Hanna-Jursch-Preis der EKD geht an die Theologin Sarah Jäger
Die Theologin Sarah Jäger erhält den mit 5.000 Euro dotierten Hanna-Jursch-Preis der Evangelischen Kirche in Deutschland (EKD). Das Themenfeld der 10. Ausschreibung lautete: Lebensformen & Beziehungsweisen. Konstruktionen und Dekonstruktionen von Heteronormativität.
Die Wissenschaftliche Assistentin am Lehrstuhl für Diakoniewissenschaft und Systematische Theologie/Ethik an der Kirchlichen Hochschule Wuppertal/Bethel erhält den Preis für ihre Dissertation „Bundesdeutscher Protestantismus und Geschlechterdiskurse 1949 – 1971. Eine Revolution auf leisen Sohlen“, die an der Evangelisch-Theologischen Fakultät München im Rahmen einer DFG-Forschungsgruppe entstanden ist.

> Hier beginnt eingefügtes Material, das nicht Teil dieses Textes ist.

(** X8: the directory a constructed provider keeps is never empty, so the
    conventional layout never reads the relative paths [train] and [val]:
    the sub-directories are [data_dir] followed by one separator, unless
    it ends with one, and the name. *)
Theorem data_dir_never_empty (dd : option string) (rc : option dict)
    (da : option aug_spec) (args : DataProvider.args) (vd : string) (nc : Z)
    (w : world) :
  exists self w',
    init dd rc da args vd nc w = (Ok self, w') /\
    data_dir self <> "" /\
    os_path_join (data_dir self) "train" =
      (if ends_with_sep (data_dir self) then data_dir self +:+ "train"
       else data_dir self +:+ "/train") /\
    os_path_join (data_dir self) "val" =
      (if ends_with_sep (data_dir self) then data_dir self +:+ "val"
       else data_dir self +:+ "/val").
Proof.
  rewrite init_spec. eexists _, _. split; [reflexivity |]. cbn [data_dir].
  assert (Hne : str_or dd class_data_dir <> "").
  { destruct dd as [[| c rest] |]; cbn; discriminate. }
  split; [exact Hne |].
  unfold os_path_join. change (String.prefix "/" "train") with false.
  change (String.prefix "/" "val") with false. cbv iota.
  destruct (String.eqb_spec (str_or dd class_data_dir) "") as [Heq | _];
    [contradiction |].
  cbn [orb]. split; reflexivity.
Qed.

End Isolation.

(** ** The substring test *)








(** ** What [build_datasets] does to the world *)

Section DatasetEffects.

Context `{Collaborators}.


(** X11: when the training directory cannot be enumerated,
    [build_datasets] raises the loader's error as it is, after that one
    enumeration: the test directory is not touched. *)
Theorem train_folder_failure (self : provider) (w : world)
    (train_transform valid_transform : Compose) (e : exn) :
  build_train_transform self None w = (Ok train_transform, w) ->
  build_valid_transform self None w = (Ok valid_transform, w) ->
  find_samples (fst (layout self)) = Raise e ->
  build_datasets self w =
    (Raise e, {| heap := heap w; scans := scans w ++ [fst (layout self)] |}).
Proof.
  intros Ht Hv Hf. rewrite build_datasets_eq, Ht, Hv. cbn [fst].
  rewrite Hf. reflexivity.
Qed.

(** X12: when both pipelines are built, both directories are enumerated
    and the held-out split goes through, [build_datasets] returns the two
    subsets of the split and the test dataset: the training folder carries
    the training pipeline, the test folder the evaluation pipeline, and
    the split is asked with the evaluation pipeline. *)
Theorem build_datasets_returns (self : provider) (w : world)
    (train_transform valid_transform : Compose)
    (found_train found_test : list (string * Z)) (train_subset val_subset : dataset) :
  build_train_transform self None w = (Ok train_transform, w) ->
  build_valid_transform self None w = (Ok valid_transform, w) ->
  find_samples (fst (layout self)) = Ok found_train ->
  find_samples (snd (layout self)) = Ok found_test ->
  sample_val_dataset self
    (Build_dataset (fst (layout self)) found_train train_transform) valid_transform
    = Ok (train_subset, val_subset) ->
  build_datasets self w =
    (Ok (train_subset, val_subset,
         Build_dataset (snd (layout self)) found_test valid_transform),
     {| heap := heap w;
        scans := scans w ++ [fst (layout self); snd (layout self)] |}).
Proof.
  intros Ht Hv Hft Hfs Hsplit. rewrite build_datasets_eq, Ht, Hv. cbn [fst].
  rewrite Hft. cbv zeta. rewrite Hfs, Hsplit. reflexivity.
Qed.

End DatasetEffects.

(** ** The further properties at work on concrete providers *)


Lemma unit_ratio_resize_is_size_witness :
  (getitem (config_of (fst (demo_provider None None None ""))
              (snd (demo_provider None None None ""))) "test_crop_ratio"
     = Ok (VFloat Float64.one) /\
   getitem (config_of (fst (demo_provider None None None ""))
              (snd (demo_provider None None None ""))) "test_interpolate"
     = Ok (VStr "bicubic") /\
   demo_get_interpolate (VStr "bicubic") = Ok BICUBIC /\
   0 <= 192 <= 2 ^ 53) /\
  @build_valid_transform demo (fst (demo_provider None None None "")) (Some (192, 256))
    (snd (demo_provider None None None ""))
  = (Ok [ Resize 192 BICUBIC; CenterCrop 192; ToTensor; Normalize demo_mean demo_std ],
     snd (demo_provider None None None "")).
Proof.
  assert (H1 : getitem (config_of (fst (demo_provider None None None ""))
              (snd (demo_provider None None None ""))) "test_crop_ratio"
     = Ok (VFloat Float64.one)) by (vm_compute; reflexivity).
  assert (H2 : getitem (config_of (fst (demo_provider None None None ""))
              (snd (demo_provider None None None ""))) "test_interpolate"
     = Ok (VStr "bicubic")) by (vm_compute; reflexivity).
  assert (H3 : demo_get_interpolate (VStr "bicubic") = Ok BICUBIC) by reflexivity.
  assert (H4 : 0 <= 192 <= 2 ^ 53) by (split; vm_compute; discriminate).
  split; [exact (conj H1 (conj H2 (conj H3 H4))) |].
  exact (@unit_ratio_resize_is_size demo _ (Some (192, 256)) _ (VStr "bicubic") BICUBIC
           H1 H2 H3 H4).
Defined.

Die Dissertation beschäftigt sich mit dem westdeutschen Protestantismus und seinen ethischen Debatten um weibliche Erwerbsarbeit, Familie, Sexualität und „Sittlichkeit“ in den ersten Jahrzehnten der Bundesrepublik. „Die Arbeit entwirft ein differenziertes Gesamtbild über die protestantischen Geschlechterdiskurse der damaligen Zeit und konfrontiert uns mit der historischen Wandelbarkeit von Geschlechtervorstellungen“, so die Vorsitzende der Jury, Prof. Ute Gause. Mit ihrem innovativen mentalitätsgeschichtlichen Ansatz und einer Fülle von Materialien und grauer Literatur – wie Berichte und Protokolle von Arbeitssitzungen, Dokumentationen von Fachtagungen und Publikationen im Eigenverlag – die in elektronischer beziehungsweise gedruckter Form herausgegeben werden, zeige Sarah Jäger auf, wie es dem Protestantismus in seinen ethischen Debatten gelang, den Wandel der Gesellschaft und der Generationen zu berücksichtigen und zu begleiten. „In der evangelischen Ethik kam es so zu einer Öffnung und Modernisierung, die starre Rollenvorstellungen aufgebrochen hat“, so Gause weiter.
Auch drei Hanna-Jursch-Nachwuchspreise hat der Rat der EKD vergeben. Sie gehen an Bruno Biermann für seine wissenschaftliche Hausarbeit „Verkörperte Metaphern. Metaphorische Konstruktion von geschlechtlicher Körperlichkeit zwischen Erotik, Anklage und Gewalt in Ez 23, 1-30“, an Sophia Farnbauer für ihre Magisterarbeit „Die sogenannte Ehereligion Nikolaus Ludwig von Zinzendorfs“ sowie an Jasmin Mannschatz für ihre wissenschaftliche Abschlussarbeit „Transidentität im Horizont der christlichen Schöpfungstheologie – Eine interdisziplinäre Untersuchung“. Alle drei Arbeiten sind differenziert und innovativ gearbeitet und von einem hohen wissenschaftlichen Niveau. Das Preisgeld beträgt jeweils 1.000 Euro.
Mit dem Hanna-Jursch-Preis werden vom Rat der EKD alle zwei Jahre herausragende wissenschaftlich-theologische Arbeiten ausgezeichnet, in denen gender- bzw. geschlechterspezifische Perspektiven eine wesentliche Rolle spielen.
Benannt ist der Preis nach der Jenaer Kirchenhistorikerin Hanna Jursch (1902-1972), die sich 1934 als erste Frau an einer deutschen Theologischen Fakultät habilitierte.